— What you are asked to do —
Scan the listing and work out how many lines contain the word "assert". Nothing but the number should be given.
*** The data ***
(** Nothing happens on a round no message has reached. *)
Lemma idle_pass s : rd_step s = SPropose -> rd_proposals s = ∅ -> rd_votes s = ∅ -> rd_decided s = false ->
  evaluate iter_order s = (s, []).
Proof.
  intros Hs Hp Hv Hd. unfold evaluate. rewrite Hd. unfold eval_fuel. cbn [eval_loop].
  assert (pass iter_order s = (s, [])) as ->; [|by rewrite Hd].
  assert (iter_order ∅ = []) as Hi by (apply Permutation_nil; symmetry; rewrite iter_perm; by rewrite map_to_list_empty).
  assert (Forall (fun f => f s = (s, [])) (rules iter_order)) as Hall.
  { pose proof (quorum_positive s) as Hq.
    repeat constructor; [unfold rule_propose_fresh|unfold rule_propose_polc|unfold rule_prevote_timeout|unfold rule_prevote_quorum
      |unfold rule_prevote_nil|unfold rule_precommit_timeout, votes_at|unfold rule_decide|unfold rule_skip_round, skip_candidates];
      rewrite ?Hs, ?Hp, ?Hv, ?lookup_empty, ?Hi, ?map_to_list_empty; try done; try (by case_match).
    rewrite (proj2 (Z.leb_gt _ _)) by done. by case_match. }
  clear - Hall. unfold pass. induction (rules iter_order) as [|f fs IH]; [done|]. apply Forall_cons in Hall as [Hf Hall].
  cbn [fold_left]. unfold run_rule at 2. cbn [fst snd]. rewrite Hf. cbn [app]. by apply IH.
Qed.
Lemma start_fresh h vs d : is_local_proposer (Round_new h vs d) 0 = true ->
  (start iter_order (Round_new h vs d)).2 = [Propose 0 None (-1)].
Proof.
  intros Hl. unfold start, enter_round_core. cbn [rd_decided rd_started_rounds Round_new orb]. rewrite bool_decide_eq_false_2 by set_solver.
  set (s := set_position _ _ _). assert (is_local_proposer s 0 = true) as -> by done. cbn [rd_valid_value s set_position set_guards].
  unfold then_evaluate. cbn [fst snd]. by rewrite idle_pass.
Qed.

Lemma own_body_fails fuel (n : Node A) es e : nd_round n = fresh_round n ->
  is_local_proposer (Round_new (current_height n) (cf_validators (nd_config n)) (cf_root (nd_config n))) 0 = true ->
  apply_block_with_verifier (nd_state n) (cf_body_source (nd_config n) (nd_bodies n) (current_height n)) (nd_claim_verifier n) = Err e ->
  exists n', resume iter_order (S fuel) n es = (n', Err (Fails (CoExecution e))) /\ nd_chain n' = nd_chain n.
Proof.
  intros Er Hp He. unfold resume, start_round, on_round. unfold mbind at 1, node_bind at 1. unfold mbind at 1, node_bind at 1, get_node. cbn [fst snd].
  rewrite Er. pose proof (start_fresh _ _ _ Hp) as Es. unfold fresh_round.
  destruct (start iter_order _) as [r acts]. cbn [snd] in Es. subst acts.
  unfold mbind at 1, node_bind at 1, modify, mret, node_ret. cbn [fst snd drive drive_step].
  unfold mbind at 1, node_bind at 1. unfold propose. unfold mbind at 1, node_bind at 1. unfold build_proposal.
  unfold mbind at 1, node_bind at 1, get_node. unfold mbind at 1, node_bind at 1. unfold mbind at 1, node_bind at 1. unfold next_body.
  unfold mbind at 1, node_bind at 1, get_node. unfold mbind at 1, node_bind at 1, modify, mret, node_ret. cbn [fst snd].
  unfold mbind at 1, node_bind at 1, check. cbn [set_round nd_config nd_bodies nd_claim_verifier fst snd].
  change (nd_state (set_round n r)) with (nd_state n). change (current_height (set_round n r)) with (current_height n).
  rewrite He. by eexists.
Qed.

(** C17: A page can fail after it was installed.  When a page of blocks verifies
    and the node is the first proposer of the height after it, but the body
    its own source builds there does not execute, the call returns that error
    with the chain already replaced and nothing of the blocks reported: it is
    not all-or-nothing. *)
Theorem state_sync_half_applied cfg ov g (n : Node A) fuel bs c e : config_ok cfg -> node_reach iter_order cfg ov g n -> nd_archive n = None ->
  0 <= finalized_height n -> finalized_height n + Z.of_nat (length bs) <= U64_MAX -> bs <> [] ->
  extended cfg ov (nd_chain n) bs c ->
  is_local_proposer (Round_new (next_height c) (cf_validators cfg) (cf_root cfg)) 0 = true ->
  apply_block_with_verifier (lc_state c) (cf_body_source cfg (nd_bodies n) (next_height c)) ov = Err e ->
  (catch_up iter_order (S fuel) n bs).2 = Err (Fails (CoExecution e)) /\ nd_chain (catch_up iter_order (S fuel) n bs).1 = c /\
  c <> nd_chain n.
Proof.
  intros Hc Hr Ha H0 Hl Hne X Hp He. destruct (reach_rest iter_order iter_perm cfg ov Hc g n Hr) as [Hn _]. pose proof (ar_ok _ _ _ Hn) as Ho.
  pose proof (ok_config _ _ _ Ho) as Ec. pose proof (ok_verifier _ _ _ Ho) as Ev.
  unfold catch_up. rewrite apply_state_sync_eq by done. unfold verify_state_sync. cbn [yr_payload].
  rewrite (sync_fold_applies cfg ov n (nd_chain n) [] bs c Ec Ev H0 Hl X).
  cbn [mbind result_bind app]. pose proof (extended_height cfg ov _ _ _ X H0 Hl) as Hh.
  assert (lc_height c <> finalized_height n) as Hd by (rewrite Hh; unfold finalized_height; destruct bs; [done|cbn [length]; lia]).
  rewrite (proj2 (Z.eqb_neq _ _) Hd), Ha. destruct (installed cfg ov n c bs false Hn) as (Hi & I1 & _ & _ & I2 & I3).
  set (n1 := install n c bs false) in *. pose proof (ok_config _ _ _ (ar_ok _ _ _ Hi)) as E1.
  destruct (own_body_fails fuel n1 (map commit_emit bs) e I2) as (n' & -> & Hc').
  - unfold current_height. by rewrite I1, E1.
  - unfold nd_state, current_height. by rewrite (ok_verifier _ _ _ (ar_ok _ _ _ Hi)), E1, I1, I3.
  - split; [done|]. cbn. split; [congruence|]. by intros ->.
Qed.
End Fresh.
***
— Answer space —
5